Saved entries
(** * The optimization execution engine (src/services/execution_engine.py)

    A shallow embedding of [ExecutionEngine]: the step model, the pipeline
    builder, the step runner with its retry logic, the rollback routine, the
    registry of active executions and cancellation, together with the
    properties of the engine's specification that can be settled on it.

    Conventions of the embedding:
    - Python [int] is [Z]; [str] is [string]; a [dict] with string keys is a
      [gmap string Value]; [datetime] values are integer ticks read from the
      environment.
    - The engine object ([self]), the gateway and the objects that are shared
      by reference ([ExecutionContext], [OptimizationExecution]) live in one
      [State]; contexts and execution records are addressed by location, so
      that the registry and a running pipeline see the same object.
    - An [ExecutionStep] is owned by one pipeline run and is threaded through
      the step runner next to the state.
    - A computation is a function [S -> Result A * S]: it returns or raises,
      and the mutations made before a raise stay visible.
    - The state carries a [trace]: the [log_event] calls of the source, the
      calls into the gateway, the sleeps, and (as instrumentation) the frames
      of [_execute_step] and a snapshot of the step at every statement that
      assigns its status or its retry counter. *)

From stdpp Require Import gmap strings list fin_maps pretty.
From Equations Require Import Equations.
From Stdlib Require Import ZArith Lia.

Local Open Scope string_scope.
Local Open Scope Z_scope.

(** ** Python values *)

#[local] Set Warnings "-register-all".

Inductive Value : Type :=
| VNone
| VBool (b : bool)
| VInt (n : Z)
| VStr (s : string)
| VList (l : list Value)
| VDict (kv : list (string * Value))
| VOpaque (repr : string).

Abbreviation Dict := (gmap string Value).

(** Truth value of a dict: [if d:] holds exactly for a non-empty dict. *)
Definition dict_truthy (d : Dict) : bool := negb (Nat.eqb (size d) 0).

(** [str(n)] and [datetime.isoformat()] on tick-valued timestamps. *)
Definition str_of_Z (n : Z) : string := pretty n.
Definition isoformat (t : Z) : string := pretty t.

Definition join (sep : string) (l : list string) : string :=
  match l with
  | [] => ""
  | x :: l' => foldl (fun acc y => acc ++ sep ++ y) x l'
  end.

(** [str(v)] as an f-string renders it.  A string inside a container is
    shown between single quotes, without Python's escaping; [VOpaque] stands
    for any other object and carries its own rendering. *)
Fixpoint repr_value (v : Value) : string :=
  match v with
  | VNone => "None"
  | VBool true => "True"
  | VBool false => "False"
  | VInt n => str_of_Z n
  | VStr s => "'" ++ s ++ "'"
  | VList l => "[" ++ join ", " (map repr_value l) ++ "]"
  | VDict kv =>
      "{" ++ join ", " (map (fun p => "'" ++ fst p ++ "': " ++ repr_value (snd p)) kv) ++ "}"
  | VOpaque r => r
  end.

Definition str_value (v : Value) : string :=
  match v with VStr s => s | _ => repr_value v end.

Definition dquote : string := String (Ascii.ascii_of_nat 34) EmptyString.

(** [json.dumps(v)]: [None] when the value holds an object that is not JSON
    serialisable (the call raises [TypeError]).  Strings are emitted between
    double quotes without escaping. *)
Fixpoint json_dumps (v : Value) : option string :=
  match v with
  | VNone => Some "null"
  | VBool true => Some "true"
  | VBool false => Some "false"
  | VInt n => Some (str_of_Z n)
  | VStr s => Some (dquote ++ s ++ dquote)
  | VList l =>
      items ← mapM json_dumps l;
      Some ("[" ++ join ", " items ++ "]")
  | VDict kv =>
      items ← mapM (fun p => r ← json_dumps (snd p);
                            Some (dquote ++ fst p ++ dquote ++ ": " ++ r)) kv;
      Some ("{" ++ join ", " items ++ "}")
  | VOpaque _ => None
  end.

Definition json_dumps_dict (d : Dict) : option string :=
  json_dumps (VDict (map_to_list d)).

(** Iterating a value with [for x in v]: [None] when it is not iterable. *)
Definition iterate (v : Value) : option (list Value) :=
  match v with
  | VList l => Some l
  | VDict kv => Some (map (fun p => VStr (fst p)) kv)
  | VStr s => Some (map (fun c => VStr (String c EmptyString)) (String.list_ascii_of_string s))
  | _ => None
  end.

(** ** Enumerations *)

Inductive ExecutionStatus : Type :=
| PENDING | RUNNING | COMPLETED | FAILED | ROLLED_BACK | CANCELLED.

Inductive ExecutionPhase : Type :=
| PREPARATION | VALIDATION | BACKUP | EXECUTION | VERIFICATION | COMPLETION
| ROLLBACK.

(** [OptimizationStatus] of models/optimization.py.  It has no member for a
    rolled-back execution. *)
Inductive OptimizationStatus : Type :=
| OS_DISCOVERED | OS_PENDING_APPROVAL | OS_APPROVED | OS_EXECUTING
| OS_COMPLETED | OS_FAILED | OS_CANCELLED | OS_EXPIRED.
* * *
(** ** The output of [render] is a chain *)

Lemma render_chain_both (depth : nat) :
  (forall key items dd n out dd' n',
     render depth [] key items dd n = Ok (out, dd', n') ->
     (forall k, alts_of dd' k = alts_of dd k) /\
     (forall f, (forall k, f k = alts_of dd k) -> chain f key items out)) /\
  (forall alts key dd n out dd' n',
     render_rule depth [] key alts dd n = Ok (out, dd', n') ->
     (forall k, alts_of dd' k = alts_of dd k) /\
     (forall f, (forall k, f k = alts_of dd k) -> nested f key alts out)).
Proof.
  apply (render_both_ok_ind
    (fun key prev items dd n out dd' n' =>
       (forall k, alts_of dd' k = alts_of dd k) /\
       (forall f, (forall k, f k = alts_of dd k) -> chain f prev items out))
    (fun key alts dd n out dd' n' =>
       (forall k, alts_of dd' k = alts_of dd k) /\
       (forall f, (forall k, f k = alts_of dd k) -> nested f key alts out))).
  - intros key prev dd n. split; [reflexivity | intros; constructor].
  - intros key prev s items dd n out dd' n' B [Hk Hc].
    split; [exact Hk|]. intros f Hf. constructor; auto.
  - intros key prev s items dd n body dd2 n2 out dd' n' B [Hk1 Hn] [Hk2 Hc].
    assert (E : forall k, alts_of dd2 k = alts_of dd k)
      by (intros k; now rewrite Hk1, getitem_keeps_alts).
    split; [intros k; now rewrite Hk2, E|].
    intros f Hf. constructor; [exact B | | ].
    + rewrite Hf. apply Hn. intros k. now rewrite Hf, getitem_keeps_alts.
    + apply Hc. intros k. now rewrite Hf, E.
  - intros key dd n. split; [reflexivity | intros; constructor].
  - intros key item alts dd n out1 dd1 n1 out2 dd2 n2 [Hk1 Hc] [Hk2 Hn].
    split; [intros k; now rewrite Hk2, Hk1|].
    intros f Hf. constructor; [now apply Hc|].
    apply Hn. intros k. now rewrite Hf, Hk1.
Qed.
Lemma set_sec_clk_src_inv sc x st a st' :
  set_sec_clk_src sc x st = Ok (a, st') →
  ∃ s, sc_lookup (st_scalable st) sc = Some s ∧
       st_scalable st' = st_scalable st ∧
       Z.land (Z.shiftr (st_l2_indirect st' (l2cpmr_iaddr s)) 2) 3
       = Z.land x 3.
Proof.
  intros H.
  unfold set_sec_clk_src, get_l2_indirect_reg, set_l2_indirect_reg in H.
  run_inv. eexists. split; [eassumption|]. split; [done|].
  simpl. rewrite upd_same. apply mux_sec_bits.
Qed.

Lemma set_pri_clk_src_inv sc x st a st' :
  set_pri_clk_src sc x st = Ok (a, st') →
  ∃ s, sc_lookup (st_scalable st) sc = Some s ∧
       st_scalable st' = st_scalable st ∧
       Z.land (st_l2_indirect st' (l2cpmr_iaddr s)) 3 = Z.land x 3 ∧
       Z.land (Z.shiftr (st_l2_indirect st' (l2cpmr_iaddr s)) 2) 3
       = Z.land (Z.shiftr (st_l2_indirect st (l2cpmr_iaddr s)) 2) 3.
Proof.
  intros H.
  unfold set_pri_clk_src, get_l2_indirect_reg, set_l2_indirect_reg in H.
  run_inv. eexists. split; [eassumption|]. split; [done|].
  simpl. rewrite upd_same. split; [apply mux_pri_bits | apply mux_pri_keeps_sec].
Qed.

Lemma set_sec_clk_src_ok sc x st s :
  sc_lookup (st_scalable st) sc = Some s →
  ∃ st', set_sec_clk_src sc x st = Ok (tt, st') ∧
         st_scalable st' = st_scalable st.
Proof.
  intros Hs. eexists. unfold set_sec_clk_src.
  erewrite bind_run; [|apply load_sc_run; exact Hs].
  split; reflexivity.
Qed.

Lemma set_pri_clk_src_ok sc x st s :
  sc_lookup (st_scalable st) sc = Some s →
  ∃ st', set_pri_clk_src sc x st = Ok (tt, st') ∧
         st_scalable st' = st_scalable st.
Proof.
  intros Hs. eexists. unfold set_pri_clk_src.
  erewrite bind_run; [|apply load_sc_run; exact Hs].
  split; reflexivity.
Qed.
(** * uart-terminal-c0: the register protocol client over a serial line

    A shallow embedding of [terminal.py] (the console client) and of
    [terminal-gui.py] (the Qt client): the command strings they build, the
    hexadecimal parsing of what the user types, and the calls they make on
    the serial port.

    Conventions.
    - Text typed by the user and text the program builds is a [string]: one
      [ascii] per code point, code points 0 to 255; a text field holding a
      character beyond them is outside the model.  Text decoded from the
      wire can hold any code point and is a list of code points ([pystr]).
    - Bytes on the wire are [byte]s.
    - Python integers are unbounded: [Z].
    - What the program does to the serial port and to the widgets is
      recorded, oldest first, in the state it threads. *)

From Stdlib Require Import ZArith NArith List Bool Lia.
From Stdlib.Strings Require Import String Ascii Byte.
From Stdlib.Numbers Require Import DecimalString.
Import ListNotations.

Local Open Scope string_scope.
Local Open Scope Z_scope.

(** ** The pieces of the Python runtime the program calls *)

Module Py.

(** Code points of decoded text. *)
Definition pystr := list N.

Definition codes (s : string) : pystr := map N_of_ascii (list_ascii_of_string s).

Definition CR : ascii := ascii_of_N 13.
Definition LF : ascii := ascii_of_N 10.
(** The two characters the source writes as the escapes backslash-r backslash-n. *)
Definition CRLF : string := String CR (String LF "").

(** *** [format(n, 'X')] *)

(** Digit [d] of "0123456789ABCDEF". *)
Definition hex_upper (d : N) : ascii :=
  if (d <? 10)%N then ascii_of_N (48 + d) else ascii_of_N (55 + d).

- [Activity]: Find the word "VOpaque" in the data and show each line that holds it.

- [Answer box]:
| VOpaque (repr : string).
    shown between single quotes, without Python's escaping; [VOpaque] stands
  | VOpaque r => r
  | VOpaque _ => None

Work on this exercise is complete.